◆ **Exercise**
A faithful copy of the whole listing is the goal. Match it exactly.

◆ **Study material**

(** A node without children: its parent's slot, or the root, becomes null. *)
Lemma remove_unlink_leaf h nf k x cx vx :
  shape h None (plug (PNode PLeaf x cx vx PLeaf) k) ->
  NoDup (addrs (plug (PNode PLeaf x cx vx PLeaf) k)) ->
  forall fuel,
  exists h',
    RBTree.remove_unlink fuel (Some x) (mkState h (plug_root (Some x) k) nf)
    = Done (cx, None) (mkState h' (plug_root None k) nf) /\
    shape h' None (plug PLeaf k) /\ dom_le h h' /\ h' !! x = h !! x.
Proof.
  intros HS ND fuel.
  apply shape_plug in HS as [HS HK].
  rewrite addrs_plug in ND. cbn [addrs] in ND.
  cbn [shape root_ptr] in HS. destruct HS as (Hx & _ & _).
  unfold RBTree.remove_unlink, RBTree.replaceNode.
  destruct k as [|[p cp vp sib|sib p cp vp] k];
    [|cbn [cshape cleft cright] in HK, ND; destruct HK as (Hp & Ss & HK)..];
    cbn [plug_root];
    (eexists; split; [execr; reflexivity|]);
    (split; [apply shape_plug; cbn [shape cshape root_ptr ctx_ptr]; reshape|]);
    (split; [dom_le|unchanged]).
Qed.

(** A node with a left child only: the child takes its place. *)
Lemma remove_unlink_left_child h nf k cl c cc cv cr x cx vx :
  let C := PNode cl c cc cv cr in
  shape h None (plug (PNode C x cx vx PLeaf) k) ->
  NoDup (addrs (plug (PNode C x cx vx PLeaf) k)) ->
  forall fuel,
  exists h',
    RBTree.remove_unlink fuel (Some x) (mkState h (plug_root (Some x) k) nf)
    = Done (cx, Some c) (mkState h' (plug_root (Some c) k) nf) /\
    shape h' None (plug C k) /\ dom_le h h' /\ h' !! x = h !! x.
Proof.
  intros C HS ND fuel. subst C.
  apply shape_plug in HS as [HS HK].
  rewrite addrs_plug in ND. cbn [addrs] in ND.
  cbn [shape root_ptr] in HS. destruct HS as (Hx & (Hc & Scl & Scr) & _).
  unfold RBTree.remove_unlink, RBTree.replaceNode.
  destruct k as [|[p cp vp sib|sib p cp vp] k];
    [|cbn [cshape cleft cright] in HK, ND; destruct HK as (Hp & Ss & HK)..];
    cbn [plug_root];
    (eexists; split; [execr; reflexivity|]);
    (split; [apply shape_plug; cbn [shape cshape root_ptr ctx_ptr]; reshape|]);
    (split; [dom_le|unchanged]).
Qed.

(** A node with a right child only. *)
Lemma remove_unlink_right_child h nf k cl c cc cv cr x cx vx :
  let C := PNode cl c cc cv cr in
  shape h None (plug (PNode PLeaf x cx vx C) k) ->
  NoDup (addrs (plug (PNode PLeaf x cx vx C) k)) ->
  forall fuel,
  exists h',
    RBTree.remove_unlink fuel (Some x) (mkState h (plug_root (Some x) k) nf)
    = Done (cx, Some c) (mkState h' (plug_root (Some c) k) nf) /\
    shape h' None (plug C k) /\ dom_le h h' /\ h' !! x = h !! x.
Proof.
  intros C HS ND fuel. subst C.
  apply shape_plug in HS as [HS HK].
  rewrite addrs_plug in ND. cbn [addrs] in ND.
  cbn [shape root_ptr] in HS. destruct HS as (Hx & _ & (Hc & Scl & Scr)).
  unfold RBTree.remove_unlink, RBTree.replaceNode.
  destruct k as [|[p cp vp sib|sib p cp vp] k];
    [|cbn [cshape cleft cright] in HK, ND; destruct HK as (Hp & Ss & HK)..];
    cbn [plug_root];
    (eexists; split; [execr; reflexivity|]);
    (split; [apply shape_plug; cbn [shape cshape root_ptr ctx_ptr]; reshape|]);
    (split; [dom_le|unchanged]).
Qed.

(** [fixDeleteViolations(x)] on the root or on a red node skips its loop
    and colours [x] black. *)
Lemma fixDeleteViolations_red_or_root fuel h r nf c n :
  h !! c = Some n -> r = Some c \/ color n = RED ->
  RBTree.fixDeleteViolations (S fuel) (Some c) (mkState h r nf)
  = Done tt (mkState (<[c := with_color BLACK n]> h) r nf).
Proof.
  intros Hc Hor. unfold RBTree.fixDeleteViolations.
  cbn [RBTree.fixDeleteViolations_loop]. unfold RBTree.fixDeleteViolations_guard.
  destruct n as [pn rn ln dn cn]. cbn [color] in Hor.
  destruct (decide (r = Some c)) as [->|Hne].
  - exec. reflexivity.
  - destruct Hor as [E| ->]; [contradiction|].
    exec_cbn. rewrite (ptr_eqb_ne (Some c) r) by congruence.
    exec. reflexivity.
Qed.

(** Colouring one node. *)
Lemma shape_recolor h l a c v r k c' n :
  shape h None (plug (PNode l a c v r) k) ->
  NoDup (addrs (plug (PNode l a c v r) k)) ->
  h !! a = Some n ->
  shape (<[a := with_color c' n]> h) None (plug (PNode l a c' v r) k).
Proof.
  intros HS ND Hn.
  apply shape_plug in HS as [HS HK].
  rewrite addrs_plug in ND. cbn [addrs] in ND.
  cbn [shape root_ptr] in HS. destruct HS as (Ha & Sl & Sr).
  rewrite Ha in Hn. injection Hn as <-.
  apply shape_plug. cbn [shape root_ptr]. unfold with_color. cbn [parent right left data color].
  reshape.
Qed.

(** ** The invariants after a local replacement *)

Lemma plug_col_ne c c' k : k <> [] -> plug_col c k = plug_col c' k.
Proof. destruct k as [|[] k]; [congruence|reflexivity..]. Qed.

Lemma rb_replace X X' k :
  rb (plug X k) -> nrr X' -> (forall n, bh X n -> bh X' n) ->
  col X' = BLACK \/ col X' = col X ->
  rb (plug X' k).
Proof.
  intros (Hc & Hn & m & Hb) Hn' Hb' Hcol.
  apply nrr_plug_inv in Hn as (_ & HnK & Hedge).
  apply bh_plug_inv in Hb as (n & HbX & HbK).
  rewrite col_plug in Hc.
  split; [|split].
  - rewrite col_plug. destruct Hcol as [E|E]; rewrite E; [|exact Hc].
    destruct k as [|f k]; [reflexivity|].
    rewrite (plug_col_ne BLACK (col X)) by discriminate. exact Hc.
  - apply nrr_plug; [exact Hn'|exact HnK|].
    intros Hr. destruct Hcol as [E|E]; [exact E|]. rewrite E. exact (Hedge Hr).
  - exact (bh_plug X' k n (Hb' n HbX) HbK).
Qed.

(** Every allocated node of a well-formed state is the focus of a context. *)
Lemma wf_node s T x nx :
  wf s T -> mem s !! x = Some nx ->
  exists l r k,
    T = plug (PNode l x (color nx) (data nx) r) k /\
    left nx = root_ptr l /\ right nx = root_ptr r /\ parent nx = ctx_ptr k.
Proof.
  intros W Hx.
  assert (Hin : x ∈ addrs T) by (apply (wf_dom _ _ W); rewrite Hx; eauto).
  destruct (focus_exists T x Hin) as (l & c & v & r & k & ->).
  pose proof (wf_focus _ _ _ _ _ _ _ W) as Hx'. rewrite Hx in Hx'.
  injection Hx' as ->. exists l, r, k. cbn. auto.
Qed.

Lemma root_ptr_None t : root_ptr t = None -> t = PLeaf.
Proof. destruct t; [reflexivity|discriminate]. Qed.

◆ **Task output**
(** A node without children: its parent's slot, or the root, becomes null. *)
Lemma remove_unlink_leaf h nf k x cx vx :
  shape h None (plug (PNode PLeaf x cx vx PLeaf) k) ->
  NoDup (addrs (plug (PNode PLeaf x cx vx PLeaf) k)) ->
  forall fuel,
  exists h',
    RBTree.remove_unlink fuel (Some x) (mkState h (plug_root (Some x) k) nf)
    = Done (cx, None) (mkState h' (plug_root None k) nf) /\
    shape h' None (plug PLeaf k) /\ dom_le h h' /\ h' !! x = h !! x.
Proof.
  intros HS ND fuel.
  apply shape_plug in HS as [HS HK].
  rewrite addrs_plug in ND. cbn [addrs] in ND.
  cbn [shape root_ptr] in HS. destruct HS as (Hx & _ & _).
  unfold RBTree.remove_unlink, RBTree.replaceNode.
  destruct k as [|[p cp vp sib|sib p cp vp] k];
    [|cbn [cshape cleft cright] in HK, ND; destruct HK as (Hp & Ss & HK)..];
    cbn [plug_root];
    (eexists; split; [execr; reflexivity|]);
    (split; [apply shape_plug; cbn [shape cshape root_ptr ctx_ptr]; reshape|]);
    (split; [dom_le|unchanged]).
Qed.

(** A node with a left child only: the child takes its place. *)
Lemma remove_unlink_left_child h nf k cl c cc cv cr x cx vx :
  let C := PNode cl c cc cv cr in
  shape h None (plug (PNode C x cx vx PLeaf) k) ->
  NoDup (addrs (plug (PNode C x cx vx PLeaf) k)) ->
  forall fuel,
  exists h',
    RBTree.remove_unlink fuel (Some x) (mkState h (plug_root (Some x) k) nf)
    = Done (cx, Some c) (mkState h' (plug_root (Some c) k) nf) /\
    shape h' None (plug C k) /\ dom_le h h' /\ h' !! x = h !! x.
Proof.
  intros C HS ND fuel. subst C.
  apply shape_plug in HS as [HS HK].
  rewrite addrs_plug in ND. cbn [addrs] in ND.
  cbn [shape root_ptr] in HS. destruct HS as (Hx & (Hc & Scl & Scr) & _).
  unfold RBTree.remove_unlink, RBTree.replaceNode.
  destruct k as [|[p cp vp sib|sib p cp vp] k];
    [|cbn [cshape cleft cright] in HK, ND; destruct HK as (Hp & Ss & HK)..];
    cbn [plug_root];
    (eexists; split; [execr; reflexivity|]);
    (split; [apply shape_plug; cbn [shape cshape root_ptr ctx_ptr]; reshape|]);
    (split; [dom_le|unchanged]).
Qed.

(** A node with a right child only. *)
Lemma remove_unlink_right_child h nf k cl c cc cv cr x cx vx :
  let C := PNode cl c cc cv cr in
  shape h None (plug (PNode PLeaf x cx vx C) k) ->
  NoDup (addrs (plug (PNode PLeaf x cx vx C) k)) ->
  forall fuel,
  exists h',
    RBTree.remove_unlink fuel (Some x) (mkState h (plug_root (Some x) k) nf)
    = Done (cx, Some c) (mkState h' (plug_root (Some c) k) nf) /\
    shape h' None (plug C k) /\ dom_le h h' /\ h' !! x = h !! x.
Proof.
  intros C HS ND fuel. subst C.
  apply shape_plug in HS as [HS HK].
  rewrite addrs_plug in ND. cbn [addrs] in ND.
  cbn [shape root_ptr] in HS. destruct HS as (Hx & _ & (Hc & Scl & Scr)).
  unfold RBTree.remove_unlink, RBTree.replaceNode.
  destruct k as [|[p cp vp sib|sib p cp vp] k];
    [|cbn [cshape cleft cright] in HK, ND; destruct HK as (Hp & Ss & HK)..];
    cbn [plug_root];
    (eexists; split; [execr; reflexivity|]);
    (split; [apply shape_plug; cbn [shape cshape root_ptr ctx_ptr]; reshape|]);
    (split; [dom_le|unchanged]).
Qed.

(** [fixDeleteViolations(x)] on the root or on a red node skips its loop
    and colours [x] black. *)
Lemma fixDeleteViolations_red_or_root fuel h r nf c n :
  h !! c = Some n -> r = Some c \/ color n = RED ->
  RBTree.fixDeleteViolations (S fuel) (Some c) (mkState h r nf)
  = Done tt (mkState (<[c := with_color BLACK n]> h) r nf).
Proof.
  intros Hc Hor. unfold RBTree.fixDeleteViolations.
  cbn [RBTree.fixDeleteViolations_loop]. unfold RBTree.fixDeleteViolations_guard.
  destruct n as [pn rn ln dn cn]. cbn [color] in Hor.
  destruct (decide (r = Some c)) as [->|Hne].
  - exec. reflexivity.
  - destruct Hor as [E| ->]; [contradiction|].
    exec_cbn. rewrite (ptr_eqb_ne (Some c) r) by congruence.
    exec. reflexivity.
Qed.

(** Colouring one node. *)
Lemma shape_recolor h l a c v r k c' n :
  shape h None (plug (PNode l a c v r) k) ->
  NoDup (addrs (plug (PNode l a c v r) k)) ->
  h !! a = Some n ->
  shape (<[a := with_color c' n]> h) None (plug (PNode l a c' v r) k).
Proof.
  intros HS ND Hn.
  apply shape_plug in HS as [HS HK].
  rewrite addrs_plug in ND. cbn [addrs] in ND.
  cbn [shape root_ptr] in HS. destruct HS as (Ha & Sl & Sr).
  rewrite Ha in Hn. injection Hn as <-.
  apply shape_plug. cbn [shape root_ptr]. unfold with_color. cbn [parent right left data color].
  reshape.
Qed.

(** ** The invariants after a local replacement *)

Lemma plug_col_ne c c' k : k <> [] -> plug_col c k = plug_col c' k.
Proof. destruct k as [|[] k]; [congruence|reflexivity..]. Qed.

Lemma rb_replace X X' k :
  rb (plug X k) -> nrr X' -> (forall n, bh X n -> bh X' n) ->
  col X' = BLACK \/ col X' = col X ->
  rb (plug X' k).
Proof.
  intros (Hc & Hn & m & Hb) Hn' Hb' Hcol.
  apply nrr_plug_inv in Hn as (_ & HnK & Hedge).
  apply bh_plug_inv in Hb as (n & HbX & HbK).
  rewrite col_plug in Hc.
  split; [|split].
  - rewrite col_plug. destruct Hcol as [E|E]; rewrite E; [|exact Hc].
    destruct k as [|f k]; [reflexivity|].
    rewrite (plug_col_ne BLACK (col X)) by discriminate. exact Hc.
  - apply nrr_plug; [exact Hn'|exact HnK|].
    intros Hr. destruct Hcol as [E|E]; [exact E|]. rewrite E. exact (Hedge Hr).
  - exact (bh_plug X' k n (Hb' n HbX) HbK).
Qed.

(** Every allocated node of a well-formed state is the focus of a context. *)
Lemma wf_node s T x nx :
  wf s T -> mem s !! x = Some nx ->
  exists l r k,
    T = plug (PNode l x (color nx) (data nx) r) k /\
    left nx = root_ptr l /\ right nx = root_ptr r /\ parent nx = ctx_ptr k.
Proof.
  intros W Hx.
  assert (Hin : x ∈ addrs T) by (apply (wf_dom _ _ W); rewrite Hx; eauto).
  destruct (focus_exists T x Hin) as (l & c & v & r & k & ->).
  pose proof (wf_focus _ _ _ _ _ _ _ W) as Hx'. rewrite Hx in Hx'.
  injection Hx' as ->. exists l, r, k. cbn. auto.
Qed.

Lemma root_ptr_None t : root_ptr t = None -> t = PLeaf.
Proof. destruct t; [reflexivity|discriminate]. Qed.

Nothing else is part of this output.